A zero length array defined using only [] will lack sufficient type information.
julia> typeof([])
Array{None,1}
So to avoid that problem is to simply indicate the type.
julia> typeof(Int64[])
Array{Int64,1}
And you can apply that to your DataFrame problem
julia> df = DataFrame(A = Int64[], B = Int64[])
0x2 DataFrame
julia> push!(df, [3 6])
julia> df
1x2 DataFrame
| Row | A | B |
|-----|---|---|
| 1 | 3 | 6 |
using Pkg, CSV, DataFrames
iris = CSV.read(joinpath(Pkg.dir("DataFrames"), "test/data/iris.csv"))
new_iris = similar(iris, nrow(iris))
head(new_iris, 2)
# 2×5 DataFrame
# │ Row │ SepalLength │ SepalWidth │ PetalLength │ PetalWidth │ Species │
# ├─────┼─────────────┼────────────┼─────────────┼────────────┼─────────┤
# │ 1 │ missing │ missing │ missing │ missing │ missing │
# │ 2 │ missing │ missing │ missing │ missing │ missing │
for (i, row) in enumerate(eachrow(iris))
new_iris[i, :] = row[:]
end
head(new_iris, 2)
# 2×5 DataFrame
# │ Row │ SepalLength │ SepalWidth │ PetalLength │ PetalWidth │ Species │
# ├─────┼─────────────┼────────────┼─────────────┼────────────┼─────────┤
# │ 1 │ 5.1 │ 3.5 │ 1.4 │ 0.2 │ setosa │
# │ 2 │ 4.9 │ 3.0 │ 1.4 │ 0.2 │ setosa │
The answer from #waTeim already answers the initial question.
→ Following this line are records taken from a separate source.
(** C3 (as amended).  When the configured prefix and subnet have fewer
    than 8 hextets together, the generator returns a string whose parts
    between colons are exactly 8: the configured hextets, unchanged and in
    order, followed by generated parts of exactly four lowercase
    hexadecimal digits each.  All 8 are 1-4 lowercase hexadecimal digits
    as soon as the configured ones are. *)
Theorem randomIPv6_shape (cfg : Config) (w : World) :
  (length (fixed_hextets cfg) < 8)%nat ->
  exists addr rand,
    result (randomIPv6 cfg w) = Ret (Some addr) /\
    Str.split ":" addr = (fixed_hextets cfg ++ rand)%list /\
    length (Str.split ":" addr) = 8%nat /\
    take (length (fixed_hextets cfg)) (Str.split ":" addr) = fixed_hextets cfg /\
    Forall (fun h => String.length h = 4%nat /\
                     Str.all_chars Num.is_lower_hex h = true) rand /\
    (Forall (fun h => is_hextet h = true) (fixed_hextets cfg) ->
     Forall (fun h => is_hextet h = true) (Str.split ":" addr)).
Proof.
  intros Hlt.
  set (rand := random_hextets w (8 - length (fixed_hextets cfg))).
  exists (Str.join ":" (fixed_hextets cfg ++ rand)), rand.
  assert (Str.split ":" (Str.join ":" (fixed_hextets cfg ++ rand))
          = (fixed_hextets cfg ++ rand)%list) as Hsplit.
  { apply StrFacts.split_join.
    - intros Hnil. apply (f_equal length) in Hnil.
      rewrite List.length_app in Hnil. unfold rand in Hnil.
      rewrite random_hextets_length in Hnil. simpl in Hnil. lia.
    - apply Forall_app. split; [|apply random_hextets_no_colon].
      unfold fixed_hextets. apply Forall_app.
      split; apply hextets_of_no_colon. }
  rewrite Hsplit. repeat split.
  - by rewrite (randomIPv6_room cfg w Hlt).
  - rewrite List.length_app. unfold rand. rewrite random_hextets_length. lia.
  - by rewrite take_app_length.
  - apply random_hextets_are_hextets.
  - intros Hfixed. apply Forall_app. split; [done|].
    eapply Forall_impl; [apply random_hextets_are_hextets|].
    intros h. apply is_hextet_of_four.
Qed.
(** X11.  Two filters in either order.  On a frame that has the ten columns
    and whose dates are timestamps or missing, when filtering by one set of
    criteria and then by another returns a frame, the other order returns
    the same frame, or raises [TypeError]; it can raise only if one of the
    two sets of criteria has a date range (whose block then meets records
    none of which has a date). *)
Theorem apply_filters_commute df lay date_range1 pickup_filter1 dropoff_filter1
    vehicle_filter1 date_range2 pickup_filter2 dropoff_filter2 vehicle_filter2 out :
  layout (columns df) = Some lay →
  Forall (λ r, dt_ok (r !!! date_i lay)) (rows df) →
  (a ← apply_filters df date_range1 pickup_filter1 dropoff_filter1 vehicle_filter1;
   apply_filters a date_range2 pickup_filter2 dropoff_filter2 vehicle_filter2)
  = Ok out →
  match
    b ← apply_filters df date_range2 pickup_filter2 dropoff_filter2 vehicle_filter2;
    apply_filters b date_range1 pickup_filter1 dropoff_filter1 vehicle_filter1
  with
  | Ok out' => out' = out
  | Raise e => e = TypeError ∧ (date_range1 ≠ [] ∨ date_range2 ≠ [])
  end.
Proof.
  intros Hlay Hok Hout.
  destruct (apply_filters df date_range1 _ _ _) as [a|] eqn:Ha; [|done].
  cbn [mbind result_bind] in Hout.
  pose proof (apply_filters_unpacks _ _ _ _ _ _ Ha) as Hdr1.
  pose proof (apply_filters_unpacks _ _ _ _ _ _ Hout) as Hdr2.
  apply (apply_filters_Ok_rows _ lay) in Ha as ->; [|done].
  apply (apply_filters_Ok_rows _ lay) in Hout as ->; [|done].
  cbn [columns rows].
  assert (∀ (P : list Cell → Prop) `{!∀ r, Decision (P r)},
            Forall (λ r, dt_ok (r !!! date_i lay)) (filter P (rows df))) as Hsub.
  { intros P ?. apply Forall_forall. intros r [_ Hr]%list_elem_of_filter.
    rewrite Forall_forall in Hok. by apply Hok. }
  rewrite (apply_filters_rows df lay date_range2) by done.
  destruct (undated date_range2 _) eqn:Hu2.
  { split; [done|]. right. intros ->. by rewrite undated_nil in Hu2. }
  cbn [mbind result_bind].
  rewrite (apply_filters_rows _ lay date_range1) by (done || apply Hsub).
  cbn [columns rows]. destruct (undated date_range1 _) eqn:Hu1.
  { split; [done|]. left. intros ->. by rewrite undated_nil in Hu1. }
  f_equal. rewrite !list_filter_filter. apply list_filter_iff. intros r. tauto.
Qed.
But what if I want to dynamically create an empty DataFrame and append rows to it. E.g. what if I don't want hard-coded column names?
In this case, df = DataFrame(A = Int64[], B = Int64[]) is not sufficient.
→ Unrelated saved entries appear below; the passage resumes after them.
(** X15. A call for an existing title, on a well-formed table with the
    columns ID, [column] and Deadline where [title] labels one row and some
    cleaned text keeps a term: it returns min(top_n, N-1) rows, and the
    table of the caller has changed, it has the cleaned column and the row
    labels 0, ..., N-1.  The row of the title is not returned when its
    cleaned text keeps a term and every other row differs from it in a
    term. *)
Theorem existing_title_recommends h df d title column top_n cells idx :
  (1 < top_n < 20)%Z →
  h !! df = Some d →
  wf_frame d →
  "ID" ∈ columns d → "Deadline" ∈ columns d →
  column ≠ "cleaned_column" →
  Pandas.getitem d column = Ok cells →
  cells !! idx = Some (VStr title) →
  (∀ j, cells !! j = Some (VStr title) → j = idx) →
  ¬ Forall (λ x, analyze stop_words (cleaner stopwords (py_str x)) = [])
      cells →
  ∃ res cells',
    initialize_frame_for_recommender stopwords stop_words
      df title column top_n false h
    = (<[df := Pandas.reset_index
                 (Pandas.setitem d "cleaned_column"
                    (cleaned_cells stopwords cells))]> h, Ok res)
    ∧ nrows res = Z.to_nat top_n `min` (nrows d - 1)
    ∧ Pandas.getitem res column = Ok cells'
    ∧ (analyze stop_words (cleaner stopwords title) ≠ [] →
       (∀ j x, j ≠ idx → cells !! j = Some x →
               terms_differ stop_words (cleaner stopwords (py_str x))
                 (cleaner stopwords title)) →
       VStr title ∉ cells').
Proof.
  intros Htop Hd Hwf HID HDl Hcol Hcells Hidx Huniq Hterm.
  rewrite (initialize_existing stopwords stop_words h df d title column
             top_n cells Hd Hcells).
  set (cleaned := cleaned_cells stopwords cells).
  set (w := Pandas.setitem d "cleaned_column" cleaned).
  set (docs := (λ x, cleaner stopwords (py_str x)) <$> cells).
  pose proof (getitem_length _ _ _ Hwf Hcells) as Hclen.
  assert (wf_frame w) as Hwfw.
  { apply wf_setitem; [done|]. unfold cleaned, cleaned_cells.
    by rewrite length_fmap. }
  assert (nrows w = nrows d) as Hnw by apply nrows_setitem.
  pose proof (cleaned_vocabulary cells Hterm) as Hvoc. fold docs in Hvoc.
  set (X := (λ doc, normalize (tfidf_row stop_words
                                 (vocabulary stop_words docs) docs doc))
              <$> docs).
  rewrite run_bind.
  rewrite (dataframe_column_to_cosine_sim_ok stop_words (<[df:=w]> h) df w
             "cleaned_column" cleaned docs X);
    [|apply lookup_insert_eq|apply getitem_setitem_eq
     |apply mapM_as_string_cleaned|by apply fit_transform_eq].
  assert (∀ label, label ∈ columns d → label ∈ columns w) as Hin.
  { intros label Hl. unfold w. rewrite columns_setitem.
    case_decide; [done|]. apply elem_of_app. by left. }
  assert (length X = length cells) as HlenX.
  { unfold X, docs. by rewrite !length_fmap. }
  destruct (lookup_lt_is_Some_2 (linear_kernel X X) idx) as [scores Hscores].
  { rewrite length_linear_kernel, HlenX. by eapply lookup_lt_Some. }
  destruct (get_recommendations_returns (<[df:=w]> h) df w title
              (linear_kernel X X) column top_n cells idx scores)
    as (res & cells' & Hrec & Hn & _ & Hres & Hself);
    [done|apply lookup_insert_eq|done|auto..| |done|done|done| |].
  - unfold w. by rewrite getitem_setitem_ne.
  - apply linear_kernel_row in Hscores. lia.
  - rewrite Hrec, insert_insert_eq. exists res, cells'.
    split_and!; [done|by rewrite Hn, Hnw|done|].
    intros Hne Hdiff. apply Hself.
    apply (similarity_first_in_rank stop_words docs idx
             (cleaner stopwords title)); [|done| |done].
    + unfold docs. by rewrite list_lookup_fmap, Hidx.
    + intros j doc' Hj. unfold docs. rewrite list_lookup_fmap.
      destruct (cells !! j) as [x|] eqn:Hx; simpl; [|done].
      intros [= <-]. eapply Hdiff; [|done]. lia.
Qed.

(** X16. A call for an existing title never raises the insufficient-input
    error nor the duplicate-input error: all it raises is the rejection of
    [top_n] or an exception of a library. *)
Theorem existing_title_skips_guards h df title column top_n e :
  (initialize_frame_for_recommender stopwords stop_words
     df title column top_n false h).2 = Raise e →
  e = WrongTopN ∨ library_error e.
Proof.
  destruct (initialize_frame_for_recommender _ _ _ _ _ _ _ h)
    as [h' r] eqn:Hrun.
  simpl. intros ->. revert Hrun.
  unfold initialize_frame_for_recommender.
  rewrite run_bind. unfold mret at 1, M_ret at 1.
  cbn [Text.is_empty negb andb].
  intros Hrun.
  match type of Hrun with
  | ?m h = _ =>
      assert (raises_only m (λ e, e = WrongTopN ∨ library_error e)) as Hr
  end; [|by apply Hr in Hrun].
  raises_all (λ e (H : library_error e),
                (or_intror H : e = WrongTopN ∨ library_error e)).
  apply get_recommendations_raises.
Qed.

(** X17. [top_n] is checked last.  A call for an existing title with a
    [top_n] that is rejected has by then added the cleaned column to the
    table of the caller; and when no cleaned text keeps a term the error is
    that of the vectorizer, not the rejection of [top_n]. *)
Theorem top_n_checked_last h df d title column top_n cells :
  h !! df = Some d →
  Pandas.getitem d column = Ok cells →
  ¬ (1 < top_n < 20)%Z →
  let run := initialize_frame_for_recommender stopwords stop_words
               df title column top_n false h in
  let no_term :=
    Forall (λ x, analyze stop_words (cleaner stopwords (py_str x)) = [])
      cells in
  run.1 = <[df := Pandas.setitem d "cleaned_column"
                    (cleaned_cells stopwords cells)]> h
  ∧ (¬ no_term → run.2 = Raise WrongTopN)
  ∧ (no_term → run.2 = Raise EmptyVocabulary).
Proof.
  intros Hd Hcells Htop. simpl.
  rewrite (initialize_existing stopwords stop_words h df d title column
             top_n cells Hd Hcells).
  set (cleaned := cleaned_cells stopwords cells).
  set (w := Pandas.setitem d "cleaned_column" cleaned).
  set (docs := (λ x, cleaner stopwords (py_str x)) <$> cells).
  rewrite run_bind.
  destruct (decide (vocabulary stop_words docs = [])) as [Hv|Hv].
  - assert (dataframe_column_to_cosine_sim stop_words df "cleaned_column"
              (<[df:=w]> h) = (<[df:=w]> h, Raise EmptyVocabulary)) as ->.
    { unfold dataframe_column_to_cosine_sim.
      cbv [mbind M_bind mret M_ret lift load].
      rewrite lookup_insert_eq. unfold w. rewrite getitem_setitem_eq.
      unfold cleaned. rewrite mapM_as_string_cleaned. fold docs.
      unfold fit_transform. by rewrite Hv. }
    simpl. split_and!; [done| |done].
    intros Hne. exfalso. apply Hne.
    apply vocabulary_nil in Hv. unfold docs in Hv.
    by rewrite Forall_fmap in Hv.
  - erewrite (dataframe_column_to_cosine_sim_ok stop_words (<[df:=w]> h) df w
                "cleaned_column" cleaned docs);
      [|apply lookup_insert_eq|apply getitem_setitem_eq
       |apply mapM_as_string_cleaned|by apply fit_transform_eq].
    unfold get_recommendations.
    assert (negb (bool_decide (top_n < 20)%Z && bool_decide (top_n > 1)%Z)
            = true) as ->.
    { apply negb_true_iff, andb_false_iff.
      destruct (decide (top_n < 20)%Z).
      + right. apply bool_decide_false. lia.
      + left. by apply bool_decide_false. }
    simpl. split_and!; [done..|].
    intros Hno. exfalso. apply Hv. apply vocabulary_nil.
    unfold docs. by rewrite Forall_fmap.
Qed.

(** X18. A call for a new query, on a well-formed table of N rows with
    [column] the second of its four columns, for a title whose cleaned
    text has two tokens or more, keeps a term and differs in a term from
    the cleaned text of every row: it returns min(top_n, N) rows, all of
    them rows of the table and none the row of the query. *)
Theorem new_query_recommends h df d title column top_n cells :
  (1 < top_n < 20)%Z →
  h !! df = Some d →
  wf_frame d →
  length (columns d) = 4 →
  position d column = Some 1 →
  "ID" ∈ columns d → "Deadline" ∈ columns d →
  column ≠ "cleaned_column" →
  Pandas.getitem d column = Ok cells →
  2 ≤ length (Text.split (cleaner stopwords title)) →
  analyze stop_words (cleaner stopwords title) ≠ [] →
  (∀ x, x ∈ cells →
        terms_differ stop_words (cleaner stopwords (py_str x))
          (cleaner stopwords title)) →
  ∃ h' res cells',
    initialize_frame_for_recommender stopwords stop_words
      df title column top_n true h = (h', Ok res)
    ∧ nrows res = Z.to_nat top_n `min` nrows d
    ∧ Pandas.getitem res column = Ok cells'
    ∧ (VStr title ∉ cells')
    ∧ Forall (λ v, v ∈ cells) cells'.
Proof.
  intros Htop Hd Hwf H4 Hpos HID HDl Hcol Hcells Hlong Hne Hdiff.
  assert (VStr (cleaner stopwords title) ∉ cleaned_cells stopwords cells)
    as Hdup.
  { unfold cleaned_cells. intros (x & Heq & Hx)%list_elem_of_fmap.
    destruct (Hdiff x Hx) as (t & [[Ht Ht']|[Ht Ht']]);
      injection Heq as Heq; rewrite Heq in *; done. }
  unfold columns in H4. rewrite length_fmap in H4.
  destruct (initialize_new_query stopwords stop_words
              h df d title column top_n 1 cells)
    as (v & w & Hv & Hw & Hrun); [done..|lia|].
  unfold query_row in Hv. simpl in Hv. simplify_eq.
  rewrite Hrun. clear Hrun. simpl.
  rewrite bool_decide_false by done.
  set (l := fresh (dom h)).
  set (wq := with_query_row d title).
  set (cleaned := cleaned_cells stopwords (cells ++ [VStr title])).
  set (w := Pandas.setitem wq "cleaned_column" cleaned).
  set (docs := (λ x, cleaner stopwords (py_str x)) <$> (cells ++ [VStr title])).
  assert (wf_frame wq) as Hwfq by by apply wf_with_query_row.
  assert (nrows wq = nrows d + 1) as Hnq by apply nrows_with_query_row.
  assert (Pandas.getitem wq column = Ok (cells ++ [VStr title])) as Hq.
  { destruct (getitem_with_query_row d title column 1 cells)
      as (v & Hv & Hg); [done..|].
    unfold query_row in Hv. simpl in Hv. by simplify_eq. }
  assert (wf_frame w) as Hwfw.
  { apply wf_setitem; [done|]. unfold cleaned, cleaned_cells.
    rewrite length_fmap. by eapply getitem_length. }
  assert (nrows w = nrows d + 1) as Hnw.
  { unfold w. by rewrite nrows_setitem. }
  pose proof (getitem_length _ _ _ Hwf Hcells) as Hclen.
  assert (docs !! length cells = Some (cleaner stopwords title)) as Hlast.
  { unfold docs. rewrite list_lookup_fmap, lookup_app_r, Nat.sub_diag by done.
    done. }
  assert (vocabulary stop_words docs ≠ []) as Hvoc.
  { intros Hv. apply vocabulary_nil in Hv. apply Hne.
    eapply Forall_forall in Hv; [done|]. by eapply list_elem_of_lookup_2. }
  set (X := (λ doc, normalize (tfidf_row stop_words
                                 (vocabulary stop_words docs) docs doc))
              <$> docs).
  assert (length X = length cells + 1) as HlenX.
  { unfold X, docs. rewrite !length_fmap, length_app. done. }
  rewrite run_bind.
  rewrite (dataframe_column_to_cosine_sim_ok stop_words (<[l:=w]> h) l w
             "cleaned_column" cleaned docs X);
    [|apply lookup_insert_eq|apply getitem_setitem_eq
     |apply mapM_as_string_cleaned|by apply fit_transform_eq].
  assert (∀ label, label ∈ columns d → label ∈ columns w) as Hin.
  { intros label Hl. unfold w. rewrite columns_setitem.
    unfold wq. rewrite columns_with_query_row by done.
    case_decide; [done|]. apply elem_of_app. by left. }
  destruct (lookup_lt_is_Some_2 (linear_kernel X X) (length cells))
    as [scores Hscores].
  { rewrite length_linear_kernel. lia. }
  assert (∀ j, (cells ++ [VStr title]) !! j = Some (VStr title)
               → j = length cells) as Huniq.
  { intros j Hj. destruct (decide (j < length cells)) as [Hlt|Hge].
    - rewrite lookup_app_l in Hj by done. exfalso. apply Hdup.
      unfold cleaned_cells. apply list_elem_of_fmap. eexists.
      split; [|by eapply list_elem_of_lookup_2]. done.
    - apply lookup_lt_Some in Hj. rewrite length_app in Hj. simpl in Hj. lia. }
  destruct (get_recommendations_picks (<[l:=w]> h) l w title
              (linear_kernel X X) column top_n
              (cells ++ [VStr title]) (length cells) scores)
    as (res & cells' & Hrec & Hn & Hres & Hpick);
    [done|apply lookup_insert_eq|done|auto..| | |done|done| |].
  - unfold w. by rewrite getitem_setitem_ne.
  - by rewrite lookup_app_r, Nat.sub_diag.
  - apply linear_kernel_row in Hscores. lia.
  - rewrite Hrec. eexists _, res, cells'.
    assert (length cells ∉ item_indices scores top_n) as Hnot.
    { apply item_indices_not_first.
      apply (similarity_first_in_rank stop_words docs (length cells)
               (cleaner stopwords title)); [done..| |done].
      intros j doc' Hj. unfold docs.
      rewrite list_lookup_fmap, lookup_app_l by done.
      destruct (cells !! j) as [x|] eqn:Hx; simpl; [|done].
      intros [= <-]. apply Hdiff. by eapply list_elem_of_lookup_2. }
    assert (Forall (λ v, v ∈ cells) cells') as Hfrom.
    { apply Forall_forall. intros v (a & Ha)%list_elem_of_lookup.
      destruct (Forall2_lookup_r _ _ _ _ _ Hpick Ha) as (p & Hp & Hv).
      destruct (decide (p < length cells)) as [Hlt|Hge].
      - rewrite lookup_app_l in Hv by done. by eapply list_elem_of_lookup_2.
      - exfalso. apply Hnot.
        assert (p = length cells) as <-.
        { apply lookup_lt_Some in Hv. rewrite length_app in Hv.
          simpl in Hv. lia. }
        by eapply list_elem_of_lookup_2. }
    split_and!; [done| |done| |done].
    + rewrite Hn, Hnw. f_equal. lia.
    + intros Hin'. eapply Forall_forall in Hfrom; [|exact Hin'].
      apply Hdup. unfold cleaned_cells. apply list_elem_of_fmap.
      by exists (VStr title).
Qed.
The NamedTuple A = Int64[], B = Int64[] needs to be create dynamically.
Let's assume we have a vector of column names col_names and a vector of column types colum_types from which to create an emptyDataFrame.
col_names = [:A, :B] # needs to be a vector Symbols
col_types = [Int64, Float64]
# Create a NamedTuple (A=Int64[], ....) by doing
named_tuple = (; zip(col_names, type[] for type in col_types )...)
df = DataFrame(named_tuple) # 0×2 DataFrame
Alternatively, the NameTuple could be created with
# or by doing
named_tuple = NamedTuple{Tuple(col_names)}(type[] for type in col_types )
I think at least in the latest version of Julia you can achieve this by creating a pair object without specifying type
df = DataFrame("A" => [], "B" => [])
push!(df, [5,'f'])
1×2 DataFrame
Row │ A B
│ Any Any
─────┼──────────
1 │ 5 f
as seen in this post by #Bogumił Kamiński where multiple columns are needed, something like this can be done:
entries = ["A", "B", "C", "D"]
df = DataFrame([ name =>[] for name in entries])
julia> push!(df,[4,5,'r','p'])
1×4 DataFrame
Row │ A B C D
│ Any Any Any Any
─────┼────────────────────
1 │ 4 5 r p
Or as pointed out by #Antonello below if you know that type you can do.
df = DataFrame([name => Int[] for name in entries])
which is also in #Bogumil Kaminski's original post.